Top of EXCERPTED RECORDS

(** * ECB publication scraper and PDF downloader: functional model

    A shallow embedding of [ecb_scrapper.py] (class [ECBScraper]) and
    [pdf_downloader.py] (class [ECBPDFDownloader]).

    Conventions of the model.
    - A Python [str] is a [string]: a text over the code points U+0000
      to U+00FF, one character for each code point.  The character
      classes ([str.isspace] and [strip], the classes [\s], [\d] and
      [\w] of [re], [str.lower]) are those of Python on these code
      points.
    - Library calls ([re], [bs4], [tenacity], [list.sort]) are modelled by
      small executable functions that follow the documented behaviour of
      the library on the patterns and arguments the two files use.
    - The network and the browser are an environment: every attempt of a
      fallible operation has an outcome that the environment supplies.
      The exceptions are those of the [Exception] hierarchy.
    - The downloads directory is a finite map from file names to files.
      The file system may refuse a name, one that is too long for it for
      instance: [Path.exists] then raises the [OSError] of [stat].  A
      write under a name that [exists] has accepted goes as the
      environment says for a document, and [save_metadata] writes its
      file without fail.
    - The clock and the directory of the scripts are given: an instant
      is the text [isoformat] or [strftime] renders, an entry of the
      directory a name with the time of its last change. *)

From Stdlib Require Import ZArith Ascii String Permutation Sorted Lia.
From stdpp Require Import base option list sorting gmap strings pretty.

Local Open Scope bool_scope.

(** ** Python [str] operations *)

Module PyStr.

Definition code (c : ascii) : N := N_of_ascii c.

(** [c.isspace()] on one character; also the class [\s] of [re] and
    the characters [strip()] takes off: the ASCII white space, the
    separators U+001C to U+001F, the next-line control U+0085 and the
    no-break space U+00A0. *)
Definition is_space (c : ascii) : bool :=
  let n := code c in
  ((9 <=? n) && (n <=? 13) || (28 <=? n) && (n <=? 32) || (n =? 133) || (n =? 160))%N.

(** The class [\d] of [re]: below U+0100 the decimal digits are the
    ASCII ones. *)
Definition is_digit (c : ascii) : bool :=
  let n := code c in ((48 <=? n) && (n <=? 57))%N.

Definition is_upper (c : ascii) : bool :=
  let n := code c in ((65 <=? n) && (n <=? 90))%N.

Definition is_lower (c : ascii) : bool :=
  let n := code c in ((97 <=? n) && (n <=? 122))%N.

(** The letters and numerals beyond ASCII, for which [c.isalnum()]
    holds: the ordinal indicators U+00AA and U+00BA, the superscripts
    U+00B2, U+00B3 and U+00B9, the micro sign U+00B5, the fractions
    U+00BC to U+00BE, and the letters U+00C0 to U+00FF but for the
    signs U+00D7 and U+00F7. *)
Definition is_latin1_alnum (c : ascii) : bool :=
  let n := code c in
  ((n =? 170) || (178 <=? n) && (n <=? 179) || (n =? 181)
   || (185 <=? n) && (n <=? 186) || (188 <=? n) && (n <=? 190)
   || (192 <=? n) && (n <=? 214) || (216 <=? n) && (n <=? 246) || (248 <=? n))%N.

(** The class [\w] of [re]: [c.isalnum()] or the underscore. *)
Definition is_word (c : ascii) : bool :=
  is_digit c || is_upper c || is_lower c || Ascii.eqb c "_" || is_latin1_alnum c.

(** The characters [str.lower] changes: A to Z and the capital letters
    U+00C0 to U+00DE, the sign U+00D7 not among them; each goes to the
    character 32 places on. *)
Definition is_cased_upper (c : ascii) : bool :=
  let n := code c in
  ((65 <=? n) && (n <=? 90) || (192 <=? n) && (n <=? 214) || (216 <=? n) && (n <=? 222))%N.

Definition lower_char (c : ascii) : ascii :=
  if is_cased_upper c then ascii_of_N (code c + 32) else c.

(** [s.lower()] *)
Fixpoint lower (s : string) : string :=
  match s with
  | EmptyString => EmptyString
  | String c s' => String (lower_char c) (lower s')
  end.

(** [s.startswith(p)] *)
Fixpoint startswith (p s : string) : bool :=
  match p, s with
  | EmptyString, _ => true
  | String a p', String b s' => Ascii.eqb a b && startswith p' s'
  | String _ _, EmptyString => false
  end.

(** [needle in s] *)
Fixpoint contains (needle s : string) : bool :=
  startswith needle s ||
  match s with
  | EmptyString => false
  | String _ s' => contains needle s'
  end.

(** [s.lstrip(chars)], the characters given as a class. *)
Fixpoint lstrip_by (cls : ascii -> bool) (s : string) : string :=
  match s with
  | EmptyString => EmptyString
  | String c s' => if cls c then lstrip_by cls s' else s
  end.

(** [s.rstrip(chars)] *)
Fixpoint rstrip_by (cls : ascii -> bool) (s : string) : string :=
  match s with
  | EmptyString => EmptyString
  | String c s' =>
      match rstrip_by cls s' with
      | EmptyString => if cls c then EmptyString else String c EmptyString
      | r => String c r
      end
  end.

(** [s.strip(chars)] *)
Definition strip_by (cls : ascii -> bool) (s : string) : string :=
  rstrip_by cls (lstrip_by cls s).

(** [s.strip()] *)
Definition strip (s : string) : string := strip_by is_space s.

(** [s.replace(a, b)] for one-character [a] and [b]. *)
Fixpoint replace_char (a b : ascii) (s : string) : string :=
  match s with
  | EmptyString => EmptyString
  | String c s' => String (if Ascii.eqb c a then b else c) (replace_char a b s')
  end.

(** [s[n:]] *)
Fixpoint slice_from (n : nat) (s : string) : string :=
  match n, s with
  | O, _ => s
  | S n', String _ s' => slice_from n' s'
  | S _, EmptyString => EmptyString
  end.

(** [s[:n]] *)
Fixpoint slice_to (n : nat) (s : string) : string :=
  match n, s with
  | S n', String c s' => String c (slice_to n' s')
  | _, _ => EmptyString
  end.

(** [s.endswith(p)] *)
Definition endswith (p s : string) : bool :=
  (String.length p <=? String.length s)%nat &&
  String.eqb (slice_from (String.length s - String.length p) s) p.

(** [s.split(sep, 1)] when [sep] occurs: the text before the first
    occurrence of [sep] and the text after it. *)
Fixpoint partition (sep s : string) : option (string * string) :=
  if startswith sep s then Some (EmptyString, slice_from (String.length sep) s)
  else match s with
       | EmptyString => None
       | String c s' =>
           match partition sep s' with
           | Some (a, b) => Some (String c a, b)
           | None => None
           end
       end.

(** [s.split(sep, maxsplit)] for a non-empty [sep] and [maxsplit >= 0]. *)
Fixpoint split (sep s : string) (maxsplit : nat) : list string :=
  match maxsplit with
  | O => [s]
  | S m =>
      match partition sep s with
      | Some (a, b) => a :: split sep b m
      | None => [s]
      end
  end.

(** [sep.join(l)] *)
Fixpoint join (sep : string) (l : list string) : string :=
  match l with
  | [] => EmptyString
  | [x] => x
  | x :: l' => x +:+ sep +:+ join sep l'
  end.

(** Truth value of a string: it is not empty. *)
Definition truthy (s : string) : bool := negb (String.eqb s EmptyString).

(** [s.zfill(2)] for a string of digits. *)
Definition zfill2 (s : string) : string :=
  match String.length s with
  | 0 => "00"
  | 1 => "0" +:+ s
  | _ => s
  end.

End PyStr.

(** ** The fragment of Python's [re] the two files use

    Every pattern of the sources is a sequence of character classes, each
    with a greedy quantifier, optionally closed by [$].  Matching is the
    backtracking search of [re]: a quantified class first takes as many
    characters as it can and gives them back one at a time. *)

Module Re.
Import PyStr.

Inductive elem :=
| Rep (cls : ascii -> bool) (lo : nat) (hi : option nat) (* [c{lo,hi}], [c+], [c] *)
| Eos.                                                  (* [$] *)

Definition regex := list elem.

Definition lit (c : ascii) : elem := Rep (Ascii.eqb c) 1 (Some 1).
Definition plus (cls : ascii -> bool) : elem := Rep cls 1 None.
Definition exactly (cls : ascii -> bool) (n : nat) : elem := Rep cls n (Some n).

Definition below (hi : option nat) (n : nat) : bool :=
  match hi with
  | Some h => (n <? h)%nat
  | None => true
  end.

(** Length of the longest run of [cls] characters at the head of [s],
    no longer than [hi]. *)
Fixpoint span (cls : ascii -> bool) (hi : option nat) (n : nat) (s : string) : nat :=
  match s with
  | String c s' => if cls c && below hi n then span cls hi (S n) s' else n
  | EmptyString => n
  end.

(** Try [f n], [f (n-1)], ..., [f lo]; the first success wins. *)
Fixpoint try_down {B} (f : nat -> option B) (lo n : nat) : option B :=
  if (n <? lo)%nat then None
  else match f n with
       | Some r => Some r
       | None =>
           match n with
           | O => None
           | S n' => try_down f lo n'
           end
       end.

Bottom of EXCERPTED RECORDS

§ **WHAT YOU ARE ASKED TO DO**
Exactly as written, please reproduce the lines from the first line of the data to the line containing "Definition code (c", inclusive, and nothing else.

§ **ANSWER SPACE**
(** * ECB publication scraper and PDF downloader: functional model

    A shallow embedding of [ecb_scrapper.py] (class [ECBScraper]) and
    [pdf_downloader.py] (class [ECBPDFDownloader]).

    Conventions of the model.
    - A Python [str] is a [string]: a text over the code points U+0000
      to U+00FF, one character for each code point.  The character
      classes ([str.isspace] and [strip], the classes [\s], [\d] and
      [\w] of [re], [str.lower]) are those of Python on these code
      points.
    - Library calls ([re], [bs4], [tenacity], [list.sort]) are modelled by
      small executable functions that follow the documented behaviour of
      the library on the patterns and arguments the two files use.
    - The network and the browser are an environment: every attempt of a
      fallible operation has an outcome that the environment supplies.
      The exceptions are those of the [Exception] hierarchy.
    - The downloads directory is a finite map from file names to files.
      The file system may refuse a name, one that is too long for it for
      instance: [Path.exists] then raises the [OSError] of [stat].  A
      write under a name that [exists] has accepted goes as the
      environment says for a document, and [save_metadata] writes its
      file without fail.
    - The clock and the directory of the scripts are given: an instant
      is the text [isoformat] or [strftime] renders, an entry of the
      directory a name with the time of its last change. *)

From Stdlib Require Import ZArith Ascii String Permutation Sorted Lia.
From stdpp Require Import base option list sorting gmap strings pretty.

Local Open Scope bool_scope.

(** ** Python [str] operations *)

Module PyStr.

Definition code (c : ascii) : N := N_of_ascii c.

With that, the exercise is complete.